» **Data section**:
(* ===== verification/CborRef.v ===== *)
(** * An implementation of the CBOR, big integer and CID interfaces

    Written from RFC 7049 and the byte orders the crates document; it shows
    that the laws of Cbor.v can hold and lets the codecs be evaluated on the
    byte strings of the repository's tests. *)

From Stdlib Require Import ZArith Lia String.
From stdpp Require Import base numbers list.
From S2P Require Import Prelude Cbor.

Local Open Scope Z_scope.

(** ** Big-endian integers *)
Fixpoint be_split (n : nat) (z : Z) : list Z :=
  match n with
  | O => []
  | S n' => be_split n' (z / 256) ++ [z mod 256]
  end.

Definition be_combine (bs : list Z) : Z := fold_left (fun acc b => acc * 256 + b) bs 0.

Lemma be_combine_snoc bs b : be_combine (bs ++ [b]) = be_combine bs * 256 + b.
Proof. unfold be_combine. by rewrite fold_left_app. Qed.

Lemma length_be_split n z : length (be_split n z) = n.
Proof. revert z. induction n; intros z; cbn; [done|]. rewrite length_app, IHn. cbn. lia. Qed.

Lemma be_split_ok n z : bytes_ok (be_split n z).
Proof.
  revert z. induction n as [|n IH]; intros z; [constructor|]. cbn. apply bytes_ok_app.
  split; [apply IH|]. apply Forall_singleton. apply Z.mod_pos_bound. lia.
Qed.

Lemma be_combine_split n z : 0 <= z < 256 ^ Z.of_nat n -> be_combine (be_split n z) = z.
Proof.
  revert z. induction n as [|n IH]; intros z Hz.
  - cbn in Hz |- *. lia.
  - rewrite Nat2Z.inj_succ, Z.pow_succ_r in Hz by lia. cbn [be_split].
    rewrite be_combine_snoc, IH.
    + pose proof (Z.div_mod z 256). lia.
    + split; [apply Z.div_pos; lia|]. apply Z.div_lt_upper_bound; lia.
Qed.

(** ** Heads of data items *)
Definition head (major n : Z) : list Z :=
  if n <? 24 then [major * 32 + n]
  else if n <? 256 then (major * 32 + 24) :: be_split 1 n
  else if n <? 65536 then (major * 32 + 25) :: be_split 2 n
  else if n <? 4294967296 then (major * 32 + 26) :: be_split 4 n
  else (major * 32 + 27) :: be_split 8 n.

Definition take_bytes (n : nat) : decoder (list Z) := fun bs =>
  if decide (n <= length bs)%nat then Ok (take n bs, drop n bs) else Err (Native 0).

Definition read_head : decoder (Z * option Z) := fun bs =>
  match bs with
  | [] => Err (Native 0)
  | b :: rest =>
      let major := b / 32 in
      let info := b mod 32 in
      let arg n := (bytes <~ take_bytes n ;; dret (major, Some (be_combine bytes))) rest in
      if info <? 24 then Ok ((major, Some info), rest)
      else if info =? 24 then arg 1%nat
      else if info =? 25 then arg 2%nat
      else if info =? 26 then arg 4%nat
      else if info =? 27 then arg 8%nat
      else if info =? 31 then Ok ((major, None), rest)
      else Err (Native 1)
  end.

Lemma reads_take bs n : length bs = n -> reads (take_bytes n) bs bs.
Proof.
  intros <- rest. unfold take_bytes. rewrite decide_True by (rewrite length_app; lia).
  by rewrite take_app_length, drop_app_length.
Qed.

Lemma head_info major i : 0 <= i < 32 -> (major * 32 + i) / 32 = major /\ (major * 32 + i) mod 32 = i.
Proof.
  intros Hi. split.
  - rewrite Z.div_add_l by lia. rewrite Z.div_small by lia. lia.
  - rewrite Z.add_comm, Z.mod_add by lia. by apply Z.mod_small.
Qed.

Lemma reads_head major n : u64 n -> reads read_head (head major n) (major, Some n).
Proof.
  intros Hn rest. unfold u64 in Hn. change (2 ^ 64) with 18446744073709551616 in Hn.
  assert (Harg : forall k, 0 <= n < 256 ^ Z.of_nat k ->
    (bytes <~ take_bytes k ;; dret (major, Some (be_combine bytes))) (be_split k n ++ rest)
    = Ok ((major, Some n), rest)).
  { intros k Hk. rewrite (reads_last _ (fun bytes => (major, Some (be_combine bytes)))
      (be_split k n) (be_split k n)) by (apply reads_take, length_be_split).
    by rewrite be_combine_split. }
  unfold head. destruct (Z.ltb_spec n 24).
  { cbn [app read_head]. destruct (head_info major n) as [-> ->]; [lia|].
    by rewrite (proj2 (Z.ltb_lt _ _)) by lia. }
  repeat match goal with |- context [if ?c then _ else _] => destruct c eqn:? end;
    cbn [app read_head];
    match goal with |- context [major * 32 + ?i] => destruct (head_info major i) as [-> ->]; [lia|] end;
    cbn -[take_bytes be_combine be_split]; apply Harg; cbn; lia.
Qed.

(** ** The instance *)
Definition uint_below (bound : Z) : decoder Z :=
  h <~ read_head ;;
  match h with
  | (0, Some n) => if n <? bound then dret n else dfail (Native 2)
  | _ => dfail (Native 2)
  end.

Definition dec_i64 : decoder Z :=
  h <~ read_head ;;
  match h with
  | (0, Some n) => if n <? 2 ^ 63 then dret n else dfail (Native 2)
  | (1, Some n) => if n <? 2 ^ 63 then dret (-1 - n) else dfail (Native 2)
  | _ => dfail (Native 2)
  end.

Definition string_of (major : Z) : decoder (list Z) :=
  h <~ read_head ;;
  match h with
  | (m, Some n) => if m =? major then take_bytes (Z.to_nat n) else dfail (Native 2)
  | _ => dfail (Native 2)
  end.

Definition dec_array : decoder (option Z) :=
  h <~ read_head ;;
  match h with
  | (4, o) => dret o
  | _ => dfail (Native 2)
  end.

Fixpoint repeat_dec {A} (d : decoder A) (n : nat) : decoder (list A) :=
  match n with
  | O => dret []
  | S n' => a <~ d ;; l <~ repeat_dec d n' ;; dret (a :: l)
  end.

Definition dec_vec {A} (d : decoder A) : decoder (list A) :=
  o <~ dec_array ;;
  match o with
  | Some n => repeat_dec d (Z.to_nat n)
  | None => dfail (Native 3)
  end.

#[export] Instance minicbor_ref : Minicbor := {|
  e_array n := head 4 n;
  e_u8 n := head 0 n;
  e_u64 n := head 0 n;
  e_i64 n := if 0 <=? n then head 0 n else head 1 (-1 - n);
  e_bytes bs := head 2 (Z.of_nat (length bs)) ++ bs;
  e_str bs := head 3 (Z.of_nat (length bs)) ++ bs;
  e_vec A e l := head 4 (Z.of_nat (length l)) ++ concat (map e l);
  d_array := dec_array;
  d_u8 := uint_below 256;
  d_u64 := uint_below (2 ^ 64);
  d_i64 := dec_i64;
  d_bytes := string_of 2;
  d_str := string_of 3;
  d_vec A d := dec_vec d;
|}.

Lemma reads_uint bound n : 0 <= n < bound -> bound <= 2 ^ 64 -> reads (uint_below bound) (head 0 n) n.
Proof.
  intros Hn Hb rest. unfold uint_below, dbind. rewrite reads_head by (unfold u64; lia). cbn [bind].
  by rewrite (proj2 (Z.ltb_lt _ _)) by lia.
Qed.

Lemma reads_string_of major bs :
  vec_u8 bs -> reads (string_of major) (head major (Z.of_nat (length bs)) ++ bs) bs.
Proof.
  intros [_ Hl] rest. unfold string_of, dbind. rewrite <- app_assoc.
  rewrite reads_head by (unfold u64; unfold len_u64 in Hl; lia). cbn [bind].
  rewrite Z.eqb_refl, Nat2Z.id. by apply reads_take.
Qed.

Lemma reads_repeat {A} (e : A -> list Z) (d : decoder A) l :
  Forall (fun a => reads d (e a) a) l -> reads (repeat_dec d (length l)) (concat (map e l)) l.
Proof.
  induction 1 as [|a l Ha _ IH]; intros rest; [done|]. cbn. unfold dbind.
  rewrite <- app_assoc, Ha. cbn [bind]. by rewrite IH.
Qed.

Lemma reads_dec_array n : u64 n -> reads dec_array (head 4 n) (Some n).
Proof. intros Hn rest. unfold dec_array, dbind. by rewrite reads_head. Qed.

#[export] Instance minicbor_ref_laws : MinicborLaws minicbor_ref.
Proof.
  split; cbn [e_array e_u8 e_u64 e_i64 e_bytes e_str e_vec d_array d_u8 d_u64 d_i64 d_bytes d_str
              d_vec minicbor_ref].
  - apply reads_dec_array.
  - intros n Hn. apply reads_uint; [done|]. lia.
  - intros n Hn. by apply reads_uint.
  - intros n Hn rest. unfold dec_i64, dbind. unfold i64 in Hn.
    destruct (Z.leb_spec 0 n); rewrite reads_head by (unfold u64; lia); cbn [bind];
      rewrite (proj2 (Z.ltb_lt _ _)) by lia; [done|]. unfold dret. do 2 f_equal. lia.
  - apply reads_string_of.
  - apply reads_string_of.
  - intros A e d l Hl Hf. unfold dec_vec. eapply reads_bind.
    + apply reads_dec_array. unfold u64, len_u64 in *. lia.
    + cbn. rewrite Nat2Z.id. by apply reads_repeat.
Qed.

(** ** Big integers: sign and minimal big-endian magnitude *)
Definition num_bytes (n : Z) : nat := Z.to_nat (Z.log2 n / 8 + 1).
Definition magnitude_be (n : Z) : list Z := be_split (num_bytes n) n.

Lemma num_bytes_bound n : 0 <= n -> n < 256 ^ Z.of_nat (num_bytes n).
Proof.
  intros Hn. unfold num_bytes. assert (0 <= Z.log2 n) by apply Z.log2_nonneg.
  assert (0 <= Z.log2 n / 8) by (apply Z.div_pos; lia).
  rewrite Z2Nat.id by lia. change 256 with (2 ^ 8). rewrite <- Z.pow_mul_r by lia.
  destruct (decide (n = 0)) as [->|]; [apply Z.pow_pos_nonneg; lia|].
  eapply Z.lt_le_trans; [apply Z.log2_spec; lia|]. apply Z.pow_le_mono_r; [lia|].
  pose proof (Z.div_mod (Z.log2 n) 8). pose proof (Z.mod_pos_bound (Z.log2 n) 8). lia.
Qed.

Lemma be_combine_magnitude n : 0 <= n -> be_combine (magnitude_be n) = n.
Proof. intros Hn. apply be_combine_split. split; [done|by apply num_bytes_bound]. Qed.

#[export] Instance num_bigint_ref : NumBigint := {|
  bigint_to_bytes_be z := (sign_of z, magnitude_be (Z.abs z));
  bigint_from_bytes_be s bs :=
    match s with Plus => be_combine bs | Minus => - be_combine bs | NoSign => 0 end;
  biguint_to_bytes_be n := magnitude_be n;
  biguint_from_bytes_be bs := be_combine bs;
|}.

#[export] Instance num_bigint_ref_laws : NumBigintLaws num_bigint_ref.
Proof.
  split; cbn [bigint_to_bytes_be bigint_from_bytes_be biguint_to_bytes_be biguint_from_bytes_be
              num_bigint_ref fst snd]; try done.
  - intros z s bs [= <- <-]. rewrite be_combine_magnitude by lia. destruct z; cbn; lia.
  - intros n _. apply be_split_ok.
  - intros n Hn. split; [|by intros ->]. intros H.
    apply (f_equal be_combine) in H. by rewrite be_combine_magnitude in H.
  - apply be_combine_magnitude.
Qed.

(** ** CIDs: version 1, dag-cbor, a 32-byte sha2-256 multihash under tag 42 *)
Record cid_ref := mkCid {
  cid_hash : Z;
  cid_hash_ok : (0 <=? cid_hash) && (cid_hash <? 2 ^ 256) = true;
}.

Lemma cid_ref_eq a b : cid_hash a = cid_hash b -> a = b.
Proof.
  destruct a as [x Hx], b as [y Hy]. cbn. intros ->. f_equal. apply (Eqdep_dec.UIP_dec bool_dec).
Qed.

#[export] Instance cid_ref_dec : EqDecision cid_ref.
Proof.
  intros a b. destruct (decide (cid_hash a = cid_hash b)) as [H|H].
  - left. by apply cid_ref_eq.
  - right. congruence.
Defined.

Definition make_cid (h : Z) : option cid_ref :=
  match bool_dec ((0 <=? h) && (h <? 2 ^ 256)) true with
  | left H => Some (mkCid h H)
  | right _ => None
  end.

Definition cid_prefix : list Z := [216; 42; 88; 37; 0; 1; 113; 18; 32].

Definition dec_cid : decoder cid_ref :=
  p <~ take_bytes 9 ;;
  if decide (p = cid_prefix) then
    h <~ take_bytes 32 ;;
    match make_cid (be_combine h) with Some c => dret c | None => dfail (Native 4) end
  else dfail (Native 4).

Lemma make_cid_hash c : make_cid (cid_hash c) = Some c.
Proof.
  unfold make_cid. destruct (bool_dec _ _) as [H|H].
  - f_equal. by apply cid_ref_eq.
  - destruct c. done.
Qed.

#[export] Instance cid_lib_ref : CidLib := {|
  Cid := cid_ref;
  Cid_cmp a b := Z.compare (cid_hash a) (cid_hash b);
  e_cid c := cid_prefix ++ be_split 32 (cid_hash c);
  d_cid := dec_cid;
  dag_cbor_cid bs := mkCid (be_combine bs mod 2 ^ 256)
    ltac:(apply andb_true_intro; split; [apply Z.leb_le|apply Z.ltb_lt];
          apply (Z.mod_pos_bound (be_combine bs) (2 ^ 256)); reflexivity);
|}.

#[export] Instance cid_ref_laws : CidLaws cid_lib_ref.
Proof.
  split.
  - intros c. eapply reads_bind; [by apply reads_take|]. rewrite decide_True by done.
    intros rest. unfold dbind. rewrite reads_take by (apply length_be_split).
    cbn [bind]. rewrite be_combine_split; [by rewrite make_cid_hash|].
    pose proof (cid_hash_ok c) as H. apply andb_true_iff in H as [H1%Z.leb_le H2%Z.ltb_lt].
    split; [done|]. change (256 ^ Z.of_nat 32) with (2 ^ 256). done.
  - intros a b. cbn. rewrite Z.compare_eq_iff. split; [apply cid_ref_eq|by intros ->].
  - intros a b. apply Z.compare_antisym.
  - intros a b c. cbn. rewrite !Z.compare_lt_iff. lia.
Qed.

» **What to do**: Copy out only the lines above from the one with "intros [_ Hl]" to the one with "split; cbn [e_array", inclusive, exactly as they stand.

» **Answer space**:
  intros [_ Hl] rest. unfold string_of, dbind. rewrite <- app_assoc.
  rewrite reads_head by (unfold u64; unfold len_u64 in Hl; lia). cbn [bind].
  rewrite Z.eqb_refl, Nat2Z.id. by apply reads_take.
Qed.

Lemma reads_repeat {A} (e : A -> list Z) (d : decoder A) l :
  Forall (fun a => reads d (e a) a) l -> reads (repeat_dec d (length l)) (concat (map e l)) l.
Proof.
  induction 1 as [|a l Ha _ IH]; intros rest; [done|]. cbn. unfold dbind.
  rewrite <- app_assoc, Ha. cbn [bind]. by rewrite IH.
Qed.

Lemma reads_dec_array n : u64 n -> reads dec_array (head 4 n) (Some n).
Proof. intros Hn rest. unfold dec_array, dbind. by rewrite reads_head. Qed.

#[export] Instance minicbor_ref_laws : MinicborLaws minicbor_ref.
Proof.
  split; cbn [e_array e_u8 e_u64 e_i64 e_bytes e_str e_vec d_array d_u8 d_u64 d_i64 d_bytes d_str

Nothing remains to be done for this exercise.